4️⃣ Space Optimization
If we observe the relation obtained in the tabulation approach, dp[i][j] = dp[i-1][j-1] + dp[i-1][j] or dp[i][j] = dp[i-1][j]. We see that to calculate a value of a cell of the dp array, we need only the previous row values (say prev). So, we don’t need to store an entire array. Hence we can space optimize it. We will be space-optimizing this solution using only one row.
Understanding:
If we see the values required, dp[i-1][j-1] and dp[i-1][j], we can say that if we are at a column j, we will only require the values shown in the grey box from the previous row and other values will be from the cur row itself. So we do not need to store an entire array for it.
If we need only two values from the prev row, there is no need to store an entire row. We can work a bit smarter.

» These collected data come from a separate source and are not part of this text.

(** The same for an expression. *)
Definition owp {A} (m : outcome A) (Q : A -> Prop) (E : exn -> Prop) : Prop :=
  match m with Ok a => Q a | Throw e => E e | UB => False end.

Lemma owp_bind {A B} (m : outcome A) (f : A -> outcome B) Q E :
  owp (x ← m; f x) Q E <-> owp m (fun a => owp (f a) Q E) E.
Proof. by destruct m. Qed.

Lemma owp_mono {A} (m : outcome A) (Q Q' : A -> Prop) (E E' : exn -> Prop) :
  owp m Q E -> (forall a, Q a -> Q' a) -> (forall e, E e -> E' e) -> owp m Q' E'.
Proof. destruct m; cbn; auto. Qed.

Lemma owp_Ok {A} (m : outcome A) Q E a : owp m Q E -> m = Ok a -> Q a.
Proof. by intros H ->. Qed.

Create HintDb cpp.
Create Rewrite HintDb cpp.
Create Rewrite HintDb str.
Create Rewrite HintDb slots.

Section monad_laws.
Context {S : Type}.
Implicit Types s : S.

Lemma M_bind_ret_l {A B} (a : A) (f : A -> M S B) s :
  (x ← mret a; f x) s = f a s.
Proof. done. Qed.

Lemma M_bind_ret_r {A} (m : M S A) s : (x ← m; mret x) s = m s.
Proof. unfold mbind, M_bind. by destruct (m s) as [[] ?]. Qed.

Lemma M_bind_assoc {A B C} (m : M S A) (f : A -> M S B) (g : B -> M S C) s :
  (y ← (x ← m; f x); g y) s = (x ← m; y ← f x; g y) s.
Proof. unfold mbind, M_bind. by destruct (m s) as [[] ?]. Qed.

Lemma M_bind_throw {A B} e (f : A -> M S B) s :
  (x ← throw e; f x) s = (Throw e, s).
Proof. done. Qed.

Lemma M_bind_ext {A B} (m m' : M S A) (f f' : A -> M S B) s :
  m s = m' s -> (forall a s', f a s' = f' a s') -> (x ← m; f x) s = (x ← m'; f' x) s.
Proof. intros Hm Hf. unfold mbind, M_bind. rewrite Hm. destruct (m' s) as [[a| |] s']; [apply Hf|done..]. Qed.

Lemma M_bind_ok {A B} (m : M S A) (f : A -> M S B) s a s' :
  m s = (Ok a, s') -> (x ← m; f x) s = f a s'.
Proof. unfold mbind, M_bind. by intros ->. Qed.

Lemma M_bind_Throw {A B} (m : M S A) (f : A -> M S B) s e s' :
  m s = (Throw e, s') -> (x ← m; f x) s = (Throw e, s').
Proof. unfold mbind, M_bind. by intros ->. Qed.

Lemma M_bind_inv_ok {A B} (m : M S A) (f : A -> M S B) s b s'' :
  (x ← m; f x) s = (Ok b, s'') ->
  exists a s', m s = (Ok a, s') /\ f a s' = (Ok b, s'').
Proof.
  unfold mbind, M_bind. destruct (m s) as [[a|e|] s']; intros H; simplify_eq; eauto.
Qed.

Lemma wp_bind {A B} (m : M S A) (f : A -> M S B) Q E s :
  wp (x ← m; f x) Q E s <-> wp m (fun a s' => wp (f a) Q E s') E s.
Proof. unfold wp, mbind, M_bind. by destruct (m s) as [[] ?]. Qed.

Lemma wp_mono {A} (m : M S A) (Q Q' : A -> S -> Prop) (E E' : exn -> S -> Prop) s :
  wp m Q E s ->
  (forall a s', Q a s' -> Q' a s') -> (forall e s', E e s' -> E' e s') ->
  wp m Q' E' s.
Proof. unfold wp. destruct (m s) as [[] ?]; auto. Qed.

Lemma wp_for_each {A} (l : list A) (body : A -> M S unit) (I : S -> Prop)
    (E : exn -> S -> Prop) s :
  I s ->
  (forall x s', x ∈ l -> I s' -> wp (body x) (fun _ s'' => I s'') E s') ->
  wp (for_each l body) (fun _ s' => I s') E s.
Proof.
  revert s. induction l as [|x l IH]; intros s Hs Hb; [done|].
  cbn [for_each]. apply wp_bind.
  eapply wp_mono; [apply Hb; [left|done] | | done].
  intros ? s' Hs'. apply IH; [done|]. intros y s'' Hy. apply Hb. by right.
Qed.
End monad_laws.

(** The invariant a constructor establishes. *)
Lemma construct_wp {S} (body : M S unit) init (I : S -> Prop) E s :
  construct body init = Ok s -> wp body (fun _ s' => I s') E init -> I s.
Proof. unfold construct, wp. destruct (body init) as [[] ?]; intros; by simplify_eq. Qed.

Lemma construct_ok {S} (body : M S unit) init s : construct body init = Ok s -> body init = (Ok tt, s).
Proof. unfold construct. destruct (body init) as [[[]| |] s']; [|done..]. by intros [= ->]. Qed.

(** The state is untouched by what only computes or only fails. *)
Lemma lift_state {S A} (m : outcome A) (s : S) : (lift m s).2 = s.
Proof. done. Qed.

Lemma lift_ok {S A} (m : outcome A) (a : A) (s : S) : m = Ok a -> lift m s = (Ok a, s).
Proof. by intros ->. Qed.

Lemma zoom_ok {S T A} (g : S -> T) p (m : M T A) s a t :
  m (g s) = (Ok a, t) -> zoom g p m s = (Ok a, p t s).
Proof. unfold zoom. by intros ->. Qed.

(** ** What a method leaves alone when it returns *)

Definition steady {S X A} (g : S -> X) (m : M S A) : Prop :=
  forall s a s', m s = (Ok a, s') -> g s' = g s.

Section steady.
Context {S X : Type} (g : S -> X).

Lemma steady_lift {A} (m : outcome A) : steady g (lift m).
Proof. by intros s a s' [= _ <-]. Qed.
Lemma steady_gets {A} (f : S -> A) : steady g (gets f).
Proof. by intros s a s' [= _ <-]. Qed.
Lemma steady_ret {A} (a : A) : steady g (mret a).
Proof. by intros s a' s' [= _ <-]. Qed.
Lemma steady_throw {A} e : steady (A := A) g (throw e).
Proof. by intros s a s'. Qed.
Lemma steady_skip : steady g skip.
Proof. by intros s a s' [= _ <-]. Qed.
Lemma steady_modify f : (forall s, g (f s) = g s) -> steady g (modify f).
Proof. by intros Hf s a s' [= _ <-]. Qed.
Lemma steady_bind {A B} (m : M S A) (f : A -> M S B) :
  steady g m -> (forall x, steady g (f x)) -> steady g (x ← m; f x).
Proof.
  intros Hm Hf s b s'' (a & s' & Ha & Hb)%M_bind_inv_ok. by rewrite (Hf _ _ _ _ Hb), (Hm _ _ _ Ha).
Qed.
Lemma steady_zoom {T A} (get : S -> T) put (m : M T A) :
  (forall t s, g (put t s) = g s) -> steady g (zoom get put m).
Proof. intros Hp s a s'. unfold zoom. destruct (m _). intros [= _ <-]. apply Hp. Qed.
End steady.

(** [steadily] goes through the binds of a method. *)
Ltac steadily :=
  repeat first
    [ apply steady_bind; [|intros] | apply steady_lift | apply steady_gets | apply steady_ret
    | apply steady_throw | apply steady_skip | solve [apply steady_modify; done]
    | solve [auto with steady nocore]
    | match goal with |- steady _ (match ?x with _ => _ end) => destruct x end ].

Create HintDb steady.

(** ** What a method maintains

    However it ends, an assertion that holds of the state before holds of the
    state after. *)

Definition maintains {S A} (I : S -> Prop) (m : M S A) : Prop := forall s, I s -> I (m s).2.

Section maintains.
Context {S : Type} (I : S -> Prop).

Lemma maintains_lift {A} (m : outcome A) : maintains I (lift m).
Proof. by intros s. Qed.
Lemma maintains_gets {A} (f : S -> A) : maintains I (gets f).
Proof. by intros s. Qed.
Lemma maintains_ret {A} (a : A) : maintains I (mret a).
Proof. by intros s. Qed.
Lemma maintains_throw {A} e : maintains I (throw (A := A) e).
Proof. by intros s. Qed.
Lemma maintains_skip : maintains I skip.
Proof. by intros s. Qed.
Lemma maintains_modify f : (forall s, I s -> I (f s)) -> maintains I (modify f).
Proof. intros Hf s. apply Hf. Qed.
Lemma maintains_bind {A B} (m : M S A) (f : A -> M S B) :
  maintains I m -> (forall x, maintains I (f x)) -> maintains I (x ← m; f x).
Proof.
  intros Hm Hf s Hs. unfold mbind, M_bind. specialize (Hm s Hs). destruct (m s) as [[a| |] s']; [|done..].
  by apply Hf.
Qed.
Lemma maintains_catch {A} (m : M S A) sel h :
  maintains I m -> (forall e, maintains I (h e)) -> maintains I (try_catchM m sel h).
Proof.
  intros Hm Hh s Hs. unfold try_catchM. specialize (Hm s Hs). destruct (m s) as [[a|e|] s']; [done| |done].
  destruct (sel e); [by apply Hh|done].
Qed.
Lemma maintains_for_each {A} (l : list A) (body : A -> M S unit) :
  (forall x, maintains I (body x)) -> maintains I (for_each l body).
Proof. intros Hb. induction l; cbn [for_each]; [apply maintains_skip|]. by apply maintains_bind. Qed.
Lemma maintains_zoom {T A} (get : S -> T) put (m : M T A) (J : T -> Prop) :
  (forall s, I s -> J (get s)) -> (forall t s, I s -> J t -> I (put t s)) ->
  maintains J m -> maintains I (zoom get put m).
Proof.
  intros Hg Hp Hm s Hs. unfold zoom. specialize (Hm _ (Hg s Hs)). destruct (m (get s)) as [r t]. by apply Hp.
Qed.
End maintains.

Create HintDb maintains.

(** [maintain] goes through the statements of a method; what it calls is
    looked up in the database. *)
Ltac maintain :=
  repeat first
    [ solve [auto with maintains nocore]
    | apply maintains_bind; [|intros] | apply maintains_lift | apply maintains_gets | apply maintains_ret
    | apply maintains_throw | apply maintains_skip | apply maintains_for_each; intros
    | apply maintains_catch; [|intros]
    | match goal with |- maintains _ (match ?x with _ => _ end) => destruct x end
    | progress cbv beta zeta ].

(** ** Inversion of outcomes *)

Lemma bind_Ok {A B} (m : outcome A) (f : A -> outcome B) b :
  (x ← m; f x) = Ok b <-> exists a, m = Ok a /\ f a = Ok b.
Proof.
  destruct m; cbn; split; [by eauto | | done | | done |];
    intros (a' & Ha & Hb); by simplify_eq.
Qed.

Lemma outcome_bind_ext {A B} (m : outcome A) (f g : A -> outcome B) :
  (forall a, f a = g a) -> (x ← m; f x) = (x ← m; g x).
Proof. intros Hf. destruct m; cbn; [apply Hf|done..]. Qed.

Lemma bind_Throw {A B} (m : outcome A) (f : A -> outcome B) e :
  (x ← m; f x) = Throw e <->
  m = Throw e \/ exists a, m = Ok a /\ f a = Throw e.
Proof.
  destruct m; cbn; split; [by eauto | | by intros; simplify_eq; left | | done |];
    naive_solver.
Qed.

Lemma mapo_Ok_Forall2 {A B} (f : A -> outcome B) l k :
  mapo f l = Ok k <-> Forall2 (fun x y => f x = Ok y) l k.
Proof.
  revert k. induction l as [|x l IH]; intros k; cbn.
  - split; [intros [= <-]; constructor | by inversion 1].
  - rewrite bind_Ok. setoid_rewrite bind_Ok. split.
    + intros (y & Hy & ys & Hys & [= <-]). constructor; [done|]. by apply IH.
    + inversion 1; subst. eexists; split; [done|]. eexists; split; [|done]. by apply IH.
Qed.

We can use the cur row itself to store the required value in the following way:
- We take a single row ‘prev’ and initialize it to the base condition as prev[0] = 1.
- Whenever we want to compute a value of the cell prev[j], we take the already existing value (prev[j] before new computation) and prev[j-1] (if required, in case of character match).

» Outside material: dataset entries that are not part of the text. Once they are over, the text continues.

(* ===== verification/External.v ===== *)
(** * Interfaces of the libraries the program calls

    Boost.Asio addresses and the POSIX address functions, Boost string
    algorithms, GLib key files and checksums, and the format strings of {fmt}
    that are not known at compile time are not part of the repository.  Each is
    a class of operations with a class of laws that state their documented
    behaviour; the model of the program is parametric in both.
    [Instances.v] gives an implementation that satisfies the laws. *)

From stdpp Require Import base strings list.
From Stdlib Require Import ZArith Lia Ascii.
From S2P Require Import Prelude CppString.

Local Open Scope Z_scope.

(** ** IPv4 addresses *)

(** The [i]-th octet of a 32-bit value, from the least significant one. *)
Definition octet (n i : Z) : Z := Z.land (Z.shiftr n (8 * i)) 255.

(** The dotted-decimal text of an IPv4 address given in host byte order. *)
Definition dotted (n : Z) : string :=
  dec (octet n 3) +:+ "." +:+ dec (octet n 2) +:+ "." +:+
  dec (octet n 1) +:+ "." +:+ dec (octet n 0).

(** [ntohl] and [htonl] on the little-endian machines the program supports
    ([x86_64] and [ppc64le]): the four octets reversed. *)
Definition ntohl (n : Z) : Z :=
  Z.lor (Z.lor (Z.shiftl (octet n 0) 24) (Z.shiftl (octet n 1) 16))
        (Z.lor (Z.shiftl (octet n 2) 8) (octet n 3)).
Abbreviation htonl := ntohl.

(** [boost::asio::ip::address], [inet_aton] and [inet_ntoa].  [in_addr]
    values are in network byte order. *)
Class Asio := {
  address : Type;
  address_eq_dec :: EqDecision address;
  default_address : address;                  (* address() *)
  make_address : string -> option address;    (* None: throws system_error *)
  make_address_v4 : string -> option address; (* likewise, dotted decimal only *)
  to_string : address -> string;
  is_v4 : address -> bool;
  to_uint : address -> Z;                     (* to_v4().to_uint() *)
  address_v4 : Z -> address;                  (* from a value in host order *)
  is_unspecified : address -> bool;
  inet_aton : string -> option Z;             (* None: returns 0 *)
  inet_ntoa : Z -> string;
}.

Class AsioLaws `(A : Asio) := {
  address_v4_is_v4 n : is_v4 (address_v4 n) = true;
  address_v4_uint n : 0 <= n < 2 ^ 32 -> to_uint (address_v4 n) = n;
  to_uint_range a : is_v4 a = true -> 0 <= to_uint a < 2 ^ 32;
  address_v4_to_uint a : is_v4 a = true -> address_v4 (to_uint a) = a;
  to_string_v4 n : 0 <= n < 2 ^ 32 -> to_string (address_v4 n) = dotted n;
  make_address_to_string a : make_address (to_string a) = Some a;
  make_address_v4_dotted n : 0 <= n < 2 ^ 32 -> make_address_v4 (dotted n) = Some (address_v4 n);
  is_unspecified_v4 n : 0 <= n < 2 ^ 32 -> is_unspecified (address_v4 n) = bool_decide (n = 0);
  default_address_v4 : default_address = address_v4 0;
  inet_aton_v4 n : 0 <= n < 2 ^ 32 -> inet_aton (dotted n) = Some (htonl n);
  inet_aton_v6 a : is_v4 a = false -> inet_aton (to_string a) = None;
  inet_ntoa_v4 n : 0 <= n < 2 ^ 32 -> inet_ntoa (htonl n) = dotted n;
}.

(** ** Boost string algorithms and [boost::lexical_cast] *)

Class BoostText := {
  (* boost::split(_, s, boost::is_any_of(seps)), with token_compress_on if asked *)
  split_any : forall (seps : string) (compress : bool) (s : string), list string;
  join : list string -> string -> string;
  to_lower_copy : string -> string;
  trim : string -> string;
  lexical_cast_size_t : string -> option Z;   (* None: throws bad_lexical_cast *)
}.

- We perform the above step on all the indexes as discussed in recursive approach.
Code:
#include <bits/stdc++.h>
using namespace std;
class Solution{
public:
const int prime = 1e9 + 7;
/* Function to count the number of
distinct subsequences of s2 in s1*/
int distinctSubsequences(string s, string t){
int n = s.size();
int m = t.size();
/* Declare an array to store the count of
distinct subsequences for each character in t*/
vector<int> prev(m + 1, 0);
// Initialize the count for an empty string
prev[0] = 1;
// Iterate through s and t to calculate counts
for (int i = 1; i <= n; i++) {
/* Iterate in reverse direction to
avoid overwriting values prematurely*/
for (int j = m; j >= 1; j--) {
if (s[i - 1] == t[j - 1]) {
/* If the characters match, consider two options:
either leave one character in s and t or leave
one character in s and continue matching t*/
prev[j] = (prev[j - 1] + prev[j]) % prime;
}
/* No need for an else statement since we
can simply leave the previous count as is*/
}
}
/* The value at prev[m] contains
the count of distinct subsequences*/
return prev[m];
}
};
int main() {
string s1 = "babgbag";
string s2 = "bag";
//Create an instace of Solution class
Solution sol;
// Print the result
cout << "The Count of Distinct Subsequences is " << sol.distinctSubsequences(s1, s2);
return 0;
}
Complexity Analysis:
- Time Complexity:
O(N*M)
, Where N is the length of string 's' and M is the length of string 't'. As there are two nested loops used. - Space Complexity:
O(M)
, We are using an external array of size ‘M+1’ to store only one row.